Introduction Great progress has been made in understanding the pathophysiology of Crohn’s disease (CD) and ulcerative colitis (UC), and it is now widely believed that dysregulation of the relationship between the gut microbiota and the host immune system is central to both diseases. Most published studies to date have focused on assessing the microbiota found in faecal samples, but it is increasingly recognised that this may not be an accurate reflection of what is happening at the mucosal level.

The Aims of this study were to establish a bioresource of IBD patients and controls, and to use this to assess differences in gut microbiota between cases and controls and between different IBD subphenotypes.

Methods Patients undergoing colonoscopy and flexible sigmoidoscopy were recruited to the South East Scotland IBD bioresource. Mucosal biopsies were obtained and snap-frozen using dry ice. DNA was then extracted using a QIAGEN spin column-based method. Blood and serum samples were also biobanked for genetic, epigenetic and metabolomics analysis. Quantitative PCR was used to measure the relative abundance of different bacterial classes compared to the total measured with universal primers. Statistical analysis was done using Mann Whitney U, chi squared and Fisher’s exact tests using R 2.15.2.

Results After quality control, results were available from 147 biopsies taken from 84 patients. There were 20 patients with CD, 26 with UC, 2 IBD-U, 20 healthy controls (HC) and 16 with other diagnoses. Median age was 45 years (interquartile range [IQR] 28–50) in the CD group, 51 y (38–63) in the UC group and 39 (30–49) in the HC group. There were no significant differences in age or sex distribution between the CD, UC and HC groups.

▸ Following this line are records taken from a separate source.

Lemma loop_visit fuel p rest a :
  no_heading (body p) → at_heading rest → (length (am_new a) + length (part_tokens p) + length (section_name p) * scan_count_target_keywords db <= cap)%nat →
  automenu_loop (S fuel) cap db (part_tokens p ++ rest) a =
  match visit p a with Some a' => automenu_loop fuel cap db rest a' | None => Done None end.
Proof.
  intros Hb Hr Hc. destruct p as [line n l|line n l]; simpl in Hb; cbn [part_tokens app automenu_loop].
  all: rewrite section_tokens_app by done; rewrite drop_app_length; cbn [t_content visit is_default].
  2:{ destruct (bool_decide (n = SCAN_AUTOMENU_NAME)); [done|]. rewrite copy_section_ok by (simpl in *; lia). by destruct a. }
  destruct (bool_decide (n = DEFAULTBOOT_SECTION)); [done|].
  pose proof (keywords_loop_spec l no_keywords None Hb ltac:(done)) as Hk.
  destruct (keywords_loop l no_keywords None) as [[ks num]|]; [|done]. destruct Hk as (_ & Hks & _).
  assert (∀ k, ks k = value_in l k) as Hks' by (intros k; rewrite Hks; by destruct (value_in l k)).
  cbn [section_name length part_tokens] in Hc. rewrite copy_section_ok by (simpl; lia). rewrite Done_bind.
  rewrite (is_ipl_eq ks l Hks'). destruct (is_ipl l) eqn:Ei; cbn [negb]; [|done].
  destruct (length (am_entries a) =? BOOT_MENU_ENTRIES)%nat; [done|].
  rewrite (no_target_eq ks l Hks'). unfold complete. rewrite Ei. cbn [andb].
  destruct (no_target l); cbn [negb]; [|done].
  unfold scan_append_target_keywords. rewrite append_keywords_ok.
  - rewrite Done_bind. cbn [part_tokens]. by rewrite <- app_assoc.
  - rewrite length_copied_targets, length_app. simpl. lia.
Qed.

Lemma visit_spec p a :
  no_heading (body p) → (length (am_entries a) <= BOOT_MENU_ENTRIES)%nat →
  match visit p a with
  | Some a' => part_possible p ∧ (length (ipl_name p) + length (am_entries a) <= BOOT_MENU_ENTRIES)%nat ∧ a' = visited [p] a
  | None => ¬ (part_possible p ∧ (length (ipl_name p) + length (am_entries a) <= BOOT_MENU_ENTRIES)%nat)
  end.
Proof.
  intros Hb Hlen. unfold visited. cbn [mbind list_bind]. rewrite !app_nil_r. rewrite filter_cons, filter_nil.
  destruct p as [line n l|line n l]; cbn [visit is_default ipl_name part_possible]; simpl in Hb.
  - destruct (bool_decide (n = DEFAULTBOOT_SECTION)) eqn:Ed.
    { rewrite decide_False by done. split_and!; [done|done|]. simpl. rewrite !app_nil_r. unfold next_default.
      destruct a, (db scan_keyword_default); done. }
    rewrite decide_True by done. cbn [fmap list_fmap mbind list_bind]. rewrite app_nil_r.
    pose proof (keywords_loop_spec l no_keywords None Hb ltac:(done)) as Hk.
    destruct (keywords_loop l no_keywords None) as [[ks num]|].
    2:{ intros [Hc _]. apply Hk. destruct (Hc eq_refl) as [H1 H2]. by split_and!. }
    destruct Hk as ((Hp & Hnd & _) & _ & _).
    destruct (is_ipl l) eqn:Ei.
    + destruct (Nat.eqb_spec (length (am_entries a)) BOOT_MENU_ENTRIES); [simpl; lia|].
      split_and!; [done|simpl; lia|]. done.
    + split_and!; [done|simpl; lia|]. unfold complete. rewrite Ei. cbn [andb]. rewrite app_nil_r.
      unfold next_default. by destruct (db scan_keyword_default).
  - rewrite decide_True by done. cbn [fmap list_fmap mbind list_bind complete]. rewrite !app_nil_r.
    destruct (bool_decide (n = SCAN_AUTOMENU_NAME)) eqn:Ed.
    { apply bool_decide_eq_true in Ed. by intros [? _]. }
    apply bool_decide_eq_false in Ed. split_and!; [done..|]. unfold next_default. by destruct (db scan_keyword_default).
Qed.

There was a statistically significant reduction in CD compared with HC in Ruminococcaceae (p = 0.002, figure 1), Lachnospiraceae (p = 0.046) and Bacteroides (0.024) and an increase in Enterobacteriaceae (p = 0.046). Comparing UC with HC, there was a significant increase in Enterobacteriaceae (p = 0.025), but no difference in the other classes. There were no significant differences in any bacterial class between biopsies taken from inflamed and non-inflamed sites in IBD patients.

Conclusion This study confirms reductions in Ruminococcaceae described previously in CD, and increased Enterobacteriaceae in both CD and UC. The presence of paired DNA and serum samples offers the exciting potential to explore the relationship between the gut microbiota, epigenetic and metabolomics changes.

Disclosure of Interest None Declared.